US: 11 Jun 2013
UK: 10 Jun 2013
George Clarke doesn’t talk like a man who views himself as having conquered the genres he plays in.
While he is confident in the direction he and the fellow members of his band Deafheaven have taken with their sophomore LP, the stunning Sunbather, for every goal he describes he cautiously admits his shortcomings. His honesty and humility are welcoming traits, especially considering that if one were to posit where Deafheaven is at by going off of Sunbather‘s Metascore alone, one would likely guess a couple of stratospheric layers above cloud nine. While in many circles the record is deeply polarizing, particularly in the black metal community, on the whole its critical reception has been exuberant. One critic calls it “very much a masterpiece”. Another boldly argued that black metal will forever be changed by its release. Whether one loves or hates it, Sunbather is undoubtedly at the forefront of a lot of conversations in both indie and metal circles.
These were conversations that were already happening prior to Deafheaven’s arrival into the Bay Area black metal scene—Alcest’s genre-shattering Souvenirs d’un autre monde in 2007 ringing most fondly in memory—but Clarke, along with guitarist extraordinaire Kerry McCoy, has found himself at the right place at the right time. It’s fitting that Deafheaven has toured with Alcest before; both are exemplary bands putting out some of the most beautiful—but nonetheless heavy—music of our time.

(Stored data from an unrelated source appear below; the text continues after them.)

(* ===== verification/ProcessTree.v ===== *)
(** * Processes and their threads ([src/x86_64/multitask/multitask.c])

    Creating and freeing the nodes, the list of children of a process, and its list
    of threads. *)

From S2P Require Import Prelude Links Kernel RoundRobin TaskQueue.

(** The sizes of [struct process_st] and [struct thread_st]. *)
Definition process_bytes : Z := 104.
Definition thread_bytes : Z := 240.

Section process_tree.
Context {E : Type} `{!KernelEnv E, !TaskLayout}.
Local Abbreviation MK := (M (kst E)).

Definition zero_process : process_st := Process 0 0 0 0 0 0 0 0 0 0 (Queue 0 0) (Queue 0 0).
Definition zero_thread : thread_st := Thread 0 0 0 0 0 0 PROC_READY 0 0 0 0 0 0 0.

(** [memset(p, 0, sizeof( *p))] on a new node. *)
Definition zero_process_at (p : Z) : MK unit := modify (λ s, set_process_at (<[p := zero_process]> (process_at s)) s).
Definition zero_thread_at (p : Z) : MK unit := modify (λ s, set_thread_at (<[p := zero_thread]> (thread_at s)) s).

Definition PROC_init_process (p parent_ cr3_ : Z) : MK unit :=
  n <- gets next_pid ;;
  upd_process p (set_pid n) ;;
  modify (set_next_pid (u64 (n + 1))) ;;
  upd_process p (set_cr3 cr3_) ;;
  upd_process p (set_parent parent_) ;;
  upd_process p (set_first_child 0) ;;
  upd_process p (set_next_sibling 0) ;;
  upd_process p (set_threads 0) ;;
  upd_process p (set_live_threads 0) ;;
  upd_process p (set_p_exit_status 0) ;;
  upd_process p (set_exiting 0) ;;
  upd_process p (set_zombie 0) ;;
  PROC_init_queue (QChildExit p) ;;
  PROC_init_queue (QThreadExit p).

Definition PROC_init_thread (t owner_ : Z) : MK unit :=
  n <- gets next_tid ;;
  modify (set_next_tid (u64 (n + 1))) ;;
  upd_thread t (λ _, Thread n 0 0 DEFAULT_STACK_BYTES owner_ 0 PROC_READY 0 0 0 0 0 0 0).

Definition PROC_link_process_child (parent_ child : Z) : MK unit :=
  if (parent_ =? 0) || (child =? 0) then ret tt else
  upd_process child (set_parent parent_) ;;
  p <- process parent_ ;;
  upd_process child (set_next_sibling (first_child p)) ;;
  upd_process parent_ (set_first_child child).

Fixpoint unlink_child_loop (fuel : nat) (parent_ child prev curr : Z) : MK unit :=
  match fuel with
  | O => no_fuel
  | S fuel =>
      if curr =? 0 then ret tt else
      c <- process curr ;;
      if curr =? child then
        (if prev =? 0 then upd_process parent_ (set_first_child (next_sibling c))
         else upd_process prev (set_next_sibling (next_sibling c))) ;;
        upd_process curr (set_parent 0) ;;
        upd_process curr (set_next_sibling 0)
      else unlink_child_loop fuel parent_ child curr (next_sibling c)
  end.

Definition PROC_unlink_process_child (parent_ child : Z) : MK unit :=
  if (parent_ =? 0) || (child =? 0) then ret tt else
  p <- process parent_ ;;
  n <- gets (λ s, size (process_at s)) ;;
  unlink_child_loop (S n) parent_ child 0 (first_child p).

Fixpoint find_zombie_loop (fuel : nat) (child : Z) : MK Z :=
  match fuel with
  | O => no_fuel
  | S fuel =>
      if child =? 0 then ret 0 else
      c <- process child ;;
      if negb (zombie c =? 0) then ret child else find_zombie_loop fuel (next_sibling c)
  end.

Definition PROC_find_zombie_child (parent_ : Z) : MK Z :=
  if parent_ =? 0 then ret 0 else
  p <- process parent_ ;;
  n <- gets (λ s, size (process_at s)) ;;
  find_zombie_loop (S n) (first_child p).

(** The children up to the last one, whose address is the answer. *)
Fixpoint reparent_loop (fuel : nat) (child : Z) : MK Z :=
  match fuel with
  | O => no_fuel
  | S fuel =>
      c <- process child ;;
      if next_sibling c =? 0 then ret child else
      upd_process child (set_parent kernel_process) ;;
      reparent_loop fuel (next_sibling c)
  end.

Definition PROC_reparent_children (exiting_ : Z) : MK unit :=
  if exiting_ =? 0 then ret tt else
  e <- process exiting_ ;;
  if first_child e =? 0 then ret tt else
  n <- gets (λ s, size (process_at s)) ;;
  child <- reparent_loop (S n) (first_child e) ;;
  upd_process child (set_parent kernel_process) ;;
  k <- process kernel_process ;;
  upd_process child (set_next_sibling (first_child k)) ;;
  e <- process exiting_ ;;
  upd_process kernel_process (set_first_child (first_child e)) ;;
  upd_process exiting_ (set_first_child 0).

Definition PROC_link_thread (owner_ t : Z) : MK unit :=
  if (owner_ =? 0) || (t =? 0) then ret tt else
  upd_thread t (set_owner owner_) ;;
  o <- process owner_ ;;
  upd_thread t (set_next_thread (threads o)) ;;
  upd_process owner_ (set_threads t) ;;
  upd_process owner_ (λ o, set_live_threads (u64 (live_threads o + 1)) o).

Fixpoint unlink_thread_loop (fuel : nat) (owner_ t prev curr : Z) : MK unit :=
  match fuel with
  | O => no_fuel
  | S fuel =>
      if curr =? 0 then ret tt else
      c <- thread curr ;;
      if curr =? t then
        (if prev =? 0 then upd_process owner_ (set_threads (next_thread c))
         else upd_thread prev (set_next_thread (next_thread c))) ;;
        upd_thread curr (set_next_thread 0)
      else unlink_thread_loop fuel owner_ t curr (next_thread c)
  end.

Definition PROC_unlink_thread (owner_ t : Z) : MK unit :=
  if (owner_ =? 0) || (t =? 0) then ret tt else
  o <- process owner_ ;;
  n <- gets (λ s, size (thread_at s)) ;;
  unlink_thread_loop (S n) owner_ t 0 (threads o).

Fixpoint find_thread_loop (fuel : nat) (tid_ t : Z) : MK Z :=
  match fuel with
  | O => no_fuel
  | S fuel =>
      if t =? 0 then ret 0 else
      c <- thread t ;;
      if tid c =? tid_ then ret t else find_thread_loop fuel tid_ (next_thread c)
  end.

Definition PROC_find_thread (owner_ tid_ : Z) : MK Z :=
  if owner_ =? 0 then ret 0 else
  o <- process owner_ ;;
  n <- gets (λ s, size (thread_at s)) ;;
  find_thread_loop (S n) tid_ (threads o).

(** A freed node is gone from its store: following a pointer to it stops the model. *)
Definition PROC_free_thread (t : Z) : MK unit :=
  if t =? 0 then ret tt else
  c <- thread t ;;
  (if kstack c =? 0 then ret tt else lift (ke_kfree (kstack c))) ;;
  lift (ke_kfree t) ;;
  modify (λ s, set_thread_at (delete t (thread_at s)) s).

Definition PROC_free_process (p : Z) : MK unit :=
  if p =? 0 then ret tt else
  lift (ke_kfree p) ;;
  modify (λ s, set_process_at (delete p (process_at s)) s).

Definition alloc_process (parent_ cr3_ : Z) : MK Z :=
  p <- lift (ke_kmalloc process_bytes) ;;
  if p =? 0 then ret 0 else
  zero_process_at p ;;
  PROC_init_process p parent_ cr3_ ;;
  ret p.

Definition alloc_thread (owner_ : Z) : MK Z :=
  t <- lift (ke_kmalloc thread_bytes) ;;
  if t =? 0 then ret 0 else
  zero_thread_at t ;;
  PROC_init_thread t owner_ ;;
  PROC_link_thread owner_ t ;;
  ret t.
End process_tree.
(** A child leaves; [l1] is in front of it. *)
Lemma family_unlink fc sb pr K p c l1 l2 n :
  family fc sb pr K → K p = l1 ++ c :: l2 → sb c = Some n →
  family (match last l1 with None => upd fc p n | Some _ => fc end)
    (upd (match last l1 with None => sb | Some q => upd sb q n end) c 0) (upd pr c 0) (<[p := l1 ++ l2]> K).
Proof.
  intros Hf Hp Hn. pose proof Hf as [H1 H2 H3 H4 H5 H6]. assert (c ∈ K p) as Hc by (rewrite Hp; apply elem_of_app; right; left).
  destruct (family_child _ _ _ _ _ _ Hf Hc) as (Hc0 & Hfc & [h Hh]).
  assert (NoDup (l1 ++ c :: l2)) as Hnd by (rewrite <-Hp; apply H4).
  assert (c ∉ l1 ++ l2) as Hcl by (apply NoDup_app in Hnd as (_ & Hd & [Hm2 _]%NoDup_cons); intros [Hin|Hin]%elem_of_app; [by apply (Hd c Hin); left|done]).
  pose proof (H1 p h Hh) as Hl. rewrite Hp in Hl. pose proof (lseg_remove sb h l1 c l2 n Hnd Hl Hn) as Hrm.
  assert (∀ q x, q ≠ p → x ∈ K q → x ≠ c ∧ x ∉ l1 ++ l2) as Hoth.
  { intros q x Hqp Hx. split; [intros ->; by apply Hqp, (family_one _ _ _ _ _ _ c Hf)|].
    intros Hin. apply Hqp, (family_one _ _ _ _ _ _ x Hf); [done|]. rewrite Hp. apply elem_of_app in Hin as [?|?]; apply elem_of_app; [by left|right; by right]. }
  split.
  - intros q h' Hq. destruct (decide (q = p)) as [->|Hqp].
    + rewrite fn_lookup_insert. apply lseg_upd; [done|]. destruct (last l1) as [z|].
      * destruct Hrm as (_ & _ & _ & Hl'). assert (h' = h) as -> by congruence. exact Hl'.
      * rewrite upd_eq in Hq. injection Hq as <-. destruct Hrm as [-> Hl']. exact Hl'.
    + rewrite fn_lookup_insert_ne by done. assert (fc q = Some h') as Hq' by (destruct (last l1); [done|by rewrite upd_ne in Hq]).
      apply lseg_upd; [intros Hx; by apply (Hoth q c Hqp) in Hx as [? _]|].
      destruct (last l1) as [z|] eqn:El; [|by apply H1]. apply lseg_upd; [|by apply H1].
      intros Hx. apply (Hoth q z Hqp) in Hx as [_ Hx]. apply Hx, elem_of_app. left. by apply last_Some_elem_of.
  - intros q Hq. destruct (decide (q = p)) as [->|Hqp].
    + destruct (last l1); [congruence|by rewrite upd_eq in Hq].
    + rewrite fn_lookup_insert_ne by done. apply H2. destruct (last l1); [done|by rewrite upd_ne in Hq].
  - intros q x Hx. destruct (decide (q = p)) as [->|Hqp].
    + rewrite fn_lookup_insert in Hx. rewrite upd_ne by (by intros ->). apply H3. rewrite Hp.
      apply elem_of_app in Hx as [?|?]; apply elem_of_app; [by left|right; by right].
    + rewrite fn_lookup_insert_ne in Hx by done. rewrite upd_ne; [by apply H3|]. by apply (Hoth q x Hqp).
  - intros q. destruct (decide (q = p)) as [->|Hqp]; [|by rewrite fn_lookup_insert_ne].
    rewrite fn_lookup_insert. rewrite <-Permutation_middle in Hnd. by apply NoDup_cons in Hnd as [_ Hnd].
  - destruct (last l1); [done|]. rewrite upd_ne; [done|]. intros <-. congruence.
  - intros q. rewrite (upd_some pr) by (by apply H6). rewrite <-H6. destruct (last l1); [done|]. apply upd_some. eauto.
Qed.

(** The children of [e] go in front of those of [k]. *)
Lemma family_reparent fc sb pr pr' K e k l z h hk :
  family fc sb pr K → e ≠ k → K e = l ++ [z] → fc e = Some h → fc k = Some hk →
  (∀ q, q ∈ K e → pr' q = Some k) → (∀ q, q ∉ K e → pr' q = pr q) →
  family (upd (upd fc k h) e 0) (upd sb z hk) pr' (<[e := []]> (<[k := K e ++ K k]> K)).
Proof.
  intros Hf Hek He Hfe Hfk Hin Hout. pose proof Hf as [H1 H2 H3 H4 H5 H6].
  assert (∀ q x, x ∈ K q → q ≠ e → x ∉ K e) as Hoth by (intros q x Hx Hq Hx'; by apply Hq, (family_one _ _ _ _ _ _ x Hf)).
  assert (z ∈ K e) as Hz by (rewrite He; apply elem_of_app; right; left).
  assert (∀ x, x ∈ K e → is_Some (pr x)) as Hpr by (intros x Hx; rewrite (H3 e x Hx); eauto).
  split.
  - intros q h' Hq. destruct (decide (q = e)) as [->|Hqe].
    { rewrite upd_eq in Hq. injection Hq as <-. by rewrite fn_lookup_insert. }
    rewrite upd_ne in Hq by done. rewrite fn_lookup_insert_ne by done. destruct (decide (q = k)) as [->|Hqk].
    + rewrite upd_eq in Hq. injection Hq as <-. rewrite fn_lookup_insert. apply lseg_app. exists hk. split.
      * pose proof (H1 e h Hfe) as Hl. rewrite He in *. eapply lseg_retarget; [|exact Hl].
        pose proof (H4 e) as Hnd. rewrite He in Hnd. apply NoDup_app in Hnd as (_ & Hd & _). intros Hx. by apply (Hd z Hx); left.
      * apply lseg_upd; [|by apply H1]. intros Hx. by apply (Hoth k z Hx).
    + rewrite upd_ne in Hq by done. rewrite fn_lookup_insert_ne by done. apply lseg_upd; [|by apply H1].
      intros Hx. by apply (Hoth q z Hx).
  - intros q Hq. destruct (decide (q = e)) as [->|Hqe]; [by rewrite fn_lookup_insert|].
    rewrite upd_ne in Hq by done. rewrite fn_lookup_insert_ne by done.
    destruct (decide (q = k)) as [->|Hqk]; [by rewrite upd_eq in Hq|]. rewrite upd_ne in Hq by done.
    rewrite fn_lookup_insert_ne by done. by apply H2.
  - intros q x. destruct (decide (q = e)) as [->|Hqe]; [rewrite fn_lookup_insert; by intros ?%elem_of_nil|].
    rewrite fn_lookup_insert_ne by done. destruct (decide (q = k)) as [->|Hqk].
    + rewrite fn_lookup_insert. intros [Hx|Hx]%elem_of_app; [by apply Hin|]. rewrite Hout; [by apply H3|by apply (Hoth k)].
    + rewrite fn_lookup_insert_ne by done. intros Hx. rewrite Hout; [by apply H3|by apply (Hoth q)].
  - intros q. destruct (decide (q = e)) as [->|Hqe]; [rewrite fn_lookup_insert; constructor|].
    rewrite fn_lookup_insert_ne by done. destruct (decide (q = k)) as [->|Hqk]; [|by rewrite fn_lookup_insert_ne].
    rewrite fn_lookup_insert. apply NoDup_app. split; [apply H4|]. split; [|apply H4].
    intros x Hx Hx'. by apply (Hoth k x Hx').
  - rewrite !upd_ne; [done| |]; intros <-; congruence.
  - intros q. rewrite !upd_some; eauto; [|unfold upd; case_decide; eauto].
    rewrite H6. destruct (decide (q ∈ K e)) as [Hq|Hq]; [rewrite Hin by done; split; eauto|by rewrite Hout].
Qed.

(** ** The store of processes *)

Definition fc_of ps (p : Z) : option Z := first_child <$> ps !! p.
Definition sb_of ps (p : Z) : option Z := next_sibling <$> ps !! p.
Definition pr_of ps (p : Z) : option Z := parent <$> ps !! p.
Definition forest ps K : Prop := family (fc_of ps) (sb_of ps) (pr_of ps) K.

(** A process without its place in the tree. *)
Definition no_kin (o : process_st) : process_st := set_first_child 0 (set_next_sibling 0 (set_parent 0 o)).
Definition kin_only ps ps' : Prop := ∀ p, no_kin <$> ps' !! p = no_kin <$> ps !! p.

(** The store [ps] has these fields, and differs from [ps0] in them only. *)
Record kin ps0 ps fc sb pr : Prop := {
  kn_fc p : fc_of ps p = fc p;
  kn_sb p : sb_of ps p = sb p;
  kn_pr p : pr_of ps p = pr p;
  kn_only : kin_only ps0 ps
}.

Lemma kin_refl ps : kin ps ps (fc_of ps) (sb_of ps) (pr_of ps).
Proof. by split. Qed.

Lemma kin_forest ps0 ps fc sb pr K : kin ps0 ps fc sb pr → family fc sb pr K → forest ps K.
Proof. intros [H1 H2 H3 _]. by apply family_ext. Qed.

Lemma field_upd {A} (h : process_st → A) ps p o o' q :
  ps !! p = Some o → h <$> <[p := o']> ps !! q = if decide (q = p) then Some (h o') else h <$> ps !! q.
Proof. intros Hp. case_decide; [subst; by rewrite lookup_insert_eq|by rewrite lookup_insert_ne]. Qed.

Lemma field_same {A} (h : process_st → A) ps p o o' q :
  ps !! p = Some o → h o' = h o → h <$> <[p := o']> ps !! q = h <$> ps !! q.
Proof. intros Hp Hh. rewrite (field_upd h ps p o) by done. case_decide; [subst; by rewrite Hp; cbn; rewrite Hh|done]. Qed.

Lemma kin_first_child ps0 ps fc sb pr p o v :
  kin ps0 ps fc sb pr → ps !! p = Some o → kin ps0 (<[p := set_first_child v o]> ps) (upd fc p v) sb pr.
Proof.
  intros [H1 H2 H3 H4] Hp. split; intros q.
  - unfold fc_of. rewrite (field_upd _ ps p o) by done. unfold upd. case_decide; [done|apply H1].
  - rewrite <-H2. by apply (field_same next_sibling ps p o).
  - rewrite <-H3. by apply (field_same parent ps p o).
  - rewrite <-H4. by apply (field_same no_kin ps p o).
Qed.

Lemma kin_next_sibling ps0 ps fc sb pr p o v :
  kin ps0 ps fc sb pr → ps !! p = Some o → kin ps0 (<[p := set_next_sibling v o]> ps) fc (upd sb p v) pr.
Proof.
  intros [H1 H2 H3 H4] Hp. split; intros q.
  - rewrite <-H1. by apply (field_same first_child ps p o).
  - unfold sb_of. rewrite (field_upd _ ps p o) by done. unfold upd. case_decide; [done|apply H2].
  - rewrite <-H3. by apply (field_same parent ps p o).
  - rewrite <-H4. by apply (field_same no_kin ps p o).
Qed.

Lemma kin_parent ps0 ps fc sb pr p o v :
  kin ps0 ps fc sb pr → ps !! p = Some o → kin ps0 (<[p := set_parent v o]> ps) fc sb (upd pr p v).
Proof.
  intros [H1 H2 H3 H4] Hp. split; intros q.
  - rewrite <-H1. by apply (field_same first_child ps p o).
  - rewrite <-H2. by apply (field_same next_sibling ps p o).
  - unfold pr_of. rewrite (field_upd _ ps p o) by done. unfold upd. case_decide; [done|apply H3].
  - rewrite <-H4. by apply (field_same no_kin ps p o).
Qed.

Lemma kin_lookup ps0 ps fc sb pr p : kin ps0 ps fc sb pr → is_Some (ps0 !! p) →
  ∃ o, ps !! p = Some o ∧ fc p = Some (first_child o) ∧ sb p = Some (next_sibling o) ∧ pr p = Some (parent o).
Proof.
  intros [H1 H2 H3 H4] [o0 Hp]. specialize (H4 p). rewrite Hp in H4. destruct (ps !! p) as [o|] eqn:E; [|done].
  exists o. split; [done|]. rewrite <-H1, <-H2, <-H3. unfold fc_of, sb_of, pr_of. by rewrite E.
Qed.

Lemma forest_some ps K p : forest ps K → is_Some (fc_of ps p) ↔ is_Some (ps !! p).
Proof. intros _. unfold fc_of. destruct (ps !! p); split; intros [x Hx]; eauto; done. Qed.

But unlike Alcest, where the vocals are only occasionally harsh, Deafheaven is defined by the contrast between Clarke’s vintage black metal screams and the warm, post-rock derived guitar tones rendered by McCoy. It’s an unsettling tactic at first; almost sunny songs like “Irresistible” are then followed up with banshee shrieks that problematize the beauty they emit from. One look at the lyric sheet to Sunbather makes it plain why Clarke’s delivery is the way it is, and it has to do with that very problematizing: these are words of pain and anguish, of darkness being scorched by the blaring sun. This type of nuance is a tricky thing to pull off—popular though black metalgaze may be, Emperor and Explosions in the Sky aren’t the coziest of bedfellows—and Clarke pulls it off imposingly. The majority of Sunbather is instrumental, so when Clarke comes into the mix, he makes himself known.
Clarke and I had an enlightening discussion about Sunbather and all it entails, spanning his and the band’s creative process, his writing influences, and the simultaneous allure and darkness of the pursuit of wealth in the Bay Area.
* * *
How do you feel things have been going for Sunbather thus far?
It’s been good, and way more than I expected. I didn’t think we were going to garner as much attention as we did. There have been a lot of people who are into it that I wouldn’t have expected to be, and for that I’m riding high and very excited about it all so far.
Have you had to deal with purists on either side of the genre continuum that the album spans?
To a degree. But those types of criticisms are ones that I consider generally unfounded, so I don’t pay too much attention to them. We do what we do, and it’s not going to be everyone’s cup of tea, so there’s no reason to be apologizing for it.
The progression between Roads to Judah and Sunbather is pretty significant. Did you imagine yourself making something like this?
We had a lot of time in between the two records, and I think when you as a musician grow, you naturally expand your sound. You grow more comfortable with your instrument. New and different influences come in. So on the one hand we knew it was definitely going to sound different, but you’re never 100 percent sure until the whole thing is recorded. In the moment, we did what we did, and I’m happy with the way it turned out.
Some have taken Sunbather as your darkest work yet, and others your lightest. Do you side one way or the other, or do you disagree with the dichotomy in the first instance?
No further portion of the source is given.